[Saved entries]
____________________

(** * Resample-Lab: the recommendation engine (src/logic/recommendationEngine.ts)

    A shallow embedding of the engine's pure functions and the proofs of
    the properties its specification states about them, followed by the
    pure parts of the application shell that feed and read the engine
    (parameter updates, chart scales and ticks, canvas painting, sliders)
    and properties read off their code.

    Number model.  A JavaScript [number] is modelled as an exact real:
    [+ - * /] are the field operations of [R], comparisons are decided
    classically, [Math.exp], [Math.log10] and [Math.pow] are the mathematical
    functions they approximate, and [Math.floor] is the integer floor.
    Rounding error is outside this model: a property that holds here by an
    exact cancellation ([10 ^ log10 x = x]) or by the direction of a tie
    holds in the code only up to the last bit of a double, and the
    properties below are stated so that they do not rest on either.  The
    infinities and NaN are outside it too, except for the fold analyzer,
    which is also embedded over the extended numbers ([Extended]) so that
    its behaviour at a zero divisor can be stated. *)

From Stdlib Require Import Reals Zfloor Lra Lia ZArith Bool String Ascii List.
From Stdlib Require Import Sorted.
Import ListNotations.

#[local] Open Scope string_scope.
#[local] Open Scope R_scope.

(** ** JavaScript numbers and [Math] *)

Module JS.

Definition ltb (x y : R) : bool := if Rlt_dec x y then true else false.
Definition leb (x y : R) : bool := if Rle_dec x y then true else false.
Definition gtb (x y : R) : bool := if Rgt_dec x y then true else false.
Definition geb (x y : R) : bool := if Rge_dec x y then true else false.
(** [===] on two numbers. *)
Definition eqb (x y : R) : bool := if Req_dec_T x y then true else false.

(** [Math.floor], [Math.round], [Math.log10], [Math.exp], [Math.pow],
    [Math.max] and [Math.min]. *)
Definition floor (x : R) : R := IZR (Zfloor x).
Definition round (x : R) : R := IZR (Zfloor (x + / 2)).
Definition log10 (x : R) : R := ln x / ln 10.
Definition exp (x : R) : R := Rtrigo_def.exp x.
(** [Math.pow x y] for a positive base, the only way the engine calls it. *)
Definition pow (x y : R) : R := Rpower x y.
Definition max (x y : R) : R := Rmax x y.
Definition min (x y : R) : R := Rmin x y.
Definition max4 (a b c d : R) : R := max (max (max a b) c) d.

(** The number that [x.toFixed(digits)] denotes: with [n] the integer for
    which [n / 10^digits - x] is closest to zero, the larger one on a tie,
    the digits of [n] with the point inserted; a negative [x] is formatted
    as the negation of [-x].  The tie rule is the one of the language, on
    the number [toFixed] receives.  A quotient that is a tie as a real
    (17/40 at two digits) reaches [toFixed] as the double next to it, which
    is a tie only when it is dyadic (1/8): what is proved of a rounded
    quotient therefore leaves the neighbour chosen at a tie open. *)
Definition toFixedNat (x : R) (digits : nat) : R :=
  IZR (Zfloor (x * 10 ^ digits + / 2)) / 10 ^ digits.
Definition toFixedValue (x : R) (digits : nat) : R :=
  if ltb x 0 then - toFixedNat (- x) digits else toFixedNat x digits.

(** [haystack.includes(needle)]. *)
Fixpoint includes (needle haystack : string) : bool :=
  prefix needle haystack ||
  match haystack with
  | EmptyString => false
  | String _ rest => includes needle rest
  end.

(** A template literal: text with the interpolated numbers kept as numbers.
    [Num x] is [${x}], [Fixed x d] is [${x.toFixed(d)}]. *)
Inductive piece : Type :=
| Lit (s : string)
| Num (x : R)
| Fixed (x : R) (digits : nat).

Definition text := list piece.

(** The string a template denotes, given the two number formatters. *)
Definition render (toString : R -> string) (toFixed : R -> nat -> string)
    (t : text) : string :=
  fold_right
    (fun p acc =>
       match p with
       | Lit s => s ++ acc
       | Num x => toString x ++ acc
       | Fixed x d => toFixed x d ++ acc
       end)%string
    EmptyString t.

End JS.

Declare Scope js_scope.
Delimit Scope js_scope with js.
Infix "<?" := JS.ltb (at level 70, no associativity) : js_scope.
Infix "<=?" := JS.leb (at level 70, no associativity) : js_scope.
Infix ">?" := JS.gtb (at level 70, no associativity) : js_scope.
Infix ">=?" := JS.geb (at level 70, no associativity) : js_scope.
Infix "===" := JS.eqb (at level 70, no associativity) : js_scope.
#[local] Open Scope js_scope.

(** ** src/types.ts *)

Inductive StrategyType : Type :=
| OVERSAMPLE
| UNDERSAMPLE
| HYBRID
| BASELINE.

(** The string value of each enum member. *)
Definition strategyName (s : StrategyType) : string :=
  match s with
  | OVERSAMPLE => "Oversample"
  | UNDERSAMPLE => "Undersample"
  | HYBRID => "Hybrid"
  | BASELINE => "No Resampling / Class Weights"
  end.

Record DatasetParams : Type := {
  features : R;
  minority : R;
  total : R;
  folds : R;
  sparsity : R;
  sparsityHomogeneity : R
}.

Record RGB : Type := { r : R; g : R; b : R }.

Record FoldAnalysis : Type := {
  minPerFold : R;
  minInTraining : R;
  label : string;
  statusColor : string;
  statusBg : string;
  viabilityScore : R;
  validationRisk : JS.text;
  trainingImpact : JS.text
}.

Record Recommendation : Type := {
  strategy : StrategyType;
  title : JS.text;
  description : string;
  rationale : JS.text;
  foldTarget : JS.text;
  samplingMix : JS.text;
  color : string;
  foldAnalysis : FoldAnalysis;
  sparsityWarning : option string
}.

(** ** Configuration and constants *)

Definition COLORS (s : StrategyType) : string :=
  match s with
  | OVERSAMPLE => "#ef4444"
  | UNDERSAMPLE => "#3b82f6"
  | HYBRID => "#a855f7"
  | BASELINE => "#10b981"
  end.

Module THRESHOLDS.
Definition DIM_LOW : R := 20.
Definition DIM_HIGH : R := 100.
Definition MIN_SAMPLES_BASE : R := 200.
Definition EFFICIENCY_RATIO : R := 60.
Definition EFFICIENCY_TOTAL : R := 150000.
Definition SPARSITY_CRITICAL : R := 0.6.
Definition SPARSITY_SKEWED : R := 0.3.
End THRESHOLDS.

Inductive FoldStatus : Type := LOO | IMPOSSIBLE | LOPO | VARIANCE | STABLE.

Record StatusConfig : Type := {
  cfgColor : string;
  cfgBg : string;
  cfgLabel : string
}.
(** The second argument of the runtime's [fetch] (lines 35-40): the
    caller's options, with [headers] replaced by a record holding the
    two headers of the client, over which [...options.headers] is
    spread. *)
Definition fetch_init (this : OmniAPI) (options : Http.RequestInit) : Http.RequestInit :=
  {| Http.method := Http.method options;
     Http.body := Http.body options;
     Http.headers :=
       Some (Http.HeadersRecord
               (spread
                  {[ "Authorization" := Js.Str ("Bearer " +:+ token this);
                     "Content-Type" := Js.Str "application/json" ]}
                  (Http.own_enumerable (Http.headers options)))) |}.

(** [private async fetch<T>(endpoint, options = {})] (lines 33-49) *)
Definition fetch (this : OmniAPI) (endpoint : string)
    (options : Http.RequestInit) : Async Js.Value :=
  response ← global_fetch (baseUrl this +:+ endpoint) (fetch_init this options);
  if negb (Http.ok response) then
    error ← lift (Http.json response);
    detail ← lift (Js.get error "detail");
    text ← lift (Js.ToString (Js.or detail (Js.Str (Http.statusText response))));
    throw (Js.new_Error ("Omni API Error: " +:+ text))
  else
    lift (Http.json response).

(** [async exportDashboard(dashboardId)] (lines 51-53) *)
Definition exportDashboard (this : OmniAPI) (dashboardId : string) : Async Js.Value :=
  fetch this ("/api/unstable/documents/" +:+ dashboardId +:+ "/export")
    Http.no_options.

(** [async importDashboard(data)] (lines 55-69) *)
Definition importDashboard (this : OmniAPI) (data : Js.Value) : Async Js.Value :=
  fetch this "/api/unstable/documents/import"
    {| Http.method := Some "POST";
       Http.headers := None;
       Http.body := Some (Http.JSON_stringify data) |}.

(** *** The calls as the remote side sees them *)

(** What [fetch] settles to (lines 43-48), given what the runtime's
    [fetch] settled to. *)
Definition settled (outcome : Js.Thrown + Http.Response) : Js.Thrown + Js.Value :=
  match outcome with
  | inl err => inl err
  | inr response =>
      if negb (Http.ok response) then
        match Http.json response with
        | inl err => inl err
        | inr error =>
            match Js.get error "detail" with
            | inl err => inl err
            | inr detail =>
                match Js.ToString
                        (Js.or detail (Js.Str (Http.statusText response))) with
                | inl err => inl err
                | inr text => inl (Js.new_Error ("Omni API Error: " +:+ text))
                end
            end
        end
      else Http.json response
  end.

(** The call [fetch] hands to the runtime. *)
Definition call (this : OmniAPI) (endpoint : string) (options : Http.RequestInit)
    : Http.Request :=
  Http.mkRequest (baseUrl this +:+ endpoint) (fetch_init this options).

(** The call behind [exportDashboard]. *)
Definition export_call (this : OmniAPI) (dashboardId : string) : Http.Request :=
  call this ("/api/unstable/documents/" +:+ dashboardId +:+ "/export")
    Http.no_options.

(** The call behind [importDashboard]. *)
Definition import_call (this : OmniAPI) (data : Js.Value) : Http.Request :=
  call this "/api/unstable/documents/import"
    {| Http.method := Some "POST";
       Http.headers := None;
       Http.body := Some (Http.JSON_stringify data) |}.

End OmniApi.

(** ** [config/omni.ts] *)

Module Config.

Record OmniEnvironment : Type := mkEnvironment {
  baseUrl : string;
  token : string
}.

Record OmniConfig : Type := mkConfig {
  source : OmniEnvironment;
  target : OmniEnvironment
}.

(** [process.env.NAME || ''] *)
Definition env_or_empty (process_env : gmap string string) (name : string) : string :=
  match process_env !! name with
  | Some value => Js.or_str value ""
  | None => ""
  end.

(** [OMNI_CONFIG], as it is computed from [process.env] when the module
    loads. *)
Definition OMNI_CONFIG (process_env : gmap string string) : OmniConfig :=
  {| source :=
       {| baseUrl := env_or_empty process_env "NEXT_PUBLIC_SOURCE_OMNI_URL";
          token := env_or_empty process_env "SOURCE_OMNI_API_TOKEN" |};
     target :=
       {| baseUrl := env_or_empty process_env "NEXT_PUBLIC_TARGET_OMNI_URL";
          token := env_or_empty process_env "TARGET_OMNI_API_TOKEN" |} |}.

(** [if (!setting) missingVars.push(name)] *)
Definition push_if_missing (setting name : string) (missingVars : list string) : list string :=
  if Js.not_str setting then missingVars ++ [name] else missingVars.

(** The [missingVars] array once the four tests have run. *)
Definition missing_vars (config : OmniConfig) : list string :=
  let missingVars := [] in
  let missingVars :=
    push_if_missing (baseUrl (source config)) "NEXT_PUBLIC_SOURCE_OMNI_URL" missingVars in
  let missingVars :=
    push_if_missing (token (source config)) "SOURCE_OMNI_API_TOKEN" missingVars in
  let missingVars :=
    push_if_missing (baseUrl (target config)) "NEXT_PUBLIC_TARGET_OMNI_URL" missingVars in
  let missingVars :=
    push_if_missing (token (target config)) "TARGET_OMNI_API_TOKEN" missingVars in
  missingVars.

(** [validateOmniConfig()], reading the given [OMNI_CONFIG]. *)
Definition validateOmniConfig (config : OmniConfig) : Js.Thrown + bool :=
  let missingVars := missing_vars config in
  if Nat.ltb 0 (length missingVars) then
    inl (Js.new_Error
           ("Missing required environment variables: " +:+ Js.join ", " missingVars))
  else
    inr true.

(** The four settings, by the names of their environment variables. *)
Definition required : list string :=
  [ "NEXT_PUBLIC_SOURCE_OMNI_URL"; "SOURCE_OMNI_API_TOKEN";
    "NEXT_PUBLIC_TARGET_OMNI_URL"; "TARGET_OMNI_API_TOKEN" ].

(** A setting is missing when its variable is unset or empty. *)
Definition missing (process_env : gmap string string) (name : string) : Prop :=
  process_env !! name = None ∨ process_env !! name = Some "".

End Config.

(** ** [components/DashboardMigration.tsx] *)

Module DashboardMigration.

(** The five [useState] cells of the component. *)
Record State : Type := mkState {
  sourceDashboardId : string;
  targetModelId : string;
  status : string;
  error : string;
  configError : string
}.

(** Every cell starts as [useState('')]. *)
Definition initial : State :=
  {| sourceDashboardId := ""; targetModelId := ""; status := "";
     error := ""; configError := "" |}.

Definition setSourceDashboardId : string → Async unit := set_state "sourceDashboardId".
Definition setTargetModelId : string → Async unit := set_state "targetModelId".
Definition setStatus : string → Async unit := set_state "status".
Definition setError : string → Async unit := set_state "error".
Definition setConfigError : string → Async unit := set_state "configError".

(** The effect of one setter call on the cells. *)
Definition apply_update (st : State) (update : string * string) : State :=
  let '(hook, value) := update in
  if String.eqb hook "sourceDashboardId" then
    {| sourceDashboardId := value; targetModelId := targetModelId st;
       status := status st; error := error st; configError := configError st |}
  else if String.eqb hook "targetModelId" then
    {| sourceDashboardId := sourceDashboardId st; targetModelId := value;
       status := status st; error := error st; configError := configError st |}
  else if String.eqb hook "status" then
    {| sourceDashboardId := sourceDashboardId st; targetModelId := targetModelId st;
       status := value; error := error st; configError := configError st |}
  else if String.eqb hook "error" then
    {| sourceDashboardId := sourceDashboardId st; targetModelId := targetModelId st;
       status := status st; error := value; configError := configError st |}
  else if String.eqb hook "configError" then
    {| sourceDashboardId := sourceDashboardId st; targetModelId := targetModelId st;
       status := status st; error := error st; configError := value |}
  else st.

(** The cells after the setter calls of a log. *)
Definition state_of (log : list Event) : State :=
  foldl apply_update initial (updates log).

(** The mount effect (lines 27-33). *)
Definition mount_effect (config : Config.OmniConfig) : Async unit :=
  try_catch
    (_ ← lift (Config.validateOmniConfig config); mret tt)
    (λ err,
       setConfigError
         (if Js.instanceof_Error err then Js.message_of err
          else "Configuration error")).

____________________

• [What is needed]
Transcribe the records above exactly, from the opening line down to and including the line with "functions they approximate, and".

• [Written answer]
(** * Resample-Lab: the recommendation engine (src/logic/recommendationEngine.ts)

    A shallow embedding of the engine's pure functions and the proofs of
    the properties its specification states about them, followed by the
    pure parts of the application shell that feed and read the engine
    (parameter updates, chart scales and ticks, canvas painting, sliders)
    and properties read off their code.

    Number model.  A JavaScript [number] is modelled as an exact real:
    [+ - * /] are the field operations of [R], comparisons are decided
    classically, [Math.exp], [Math.log10] and [Math.pow] are the mathematical
    functions they approximate, and [Math.floor] is the integer floor.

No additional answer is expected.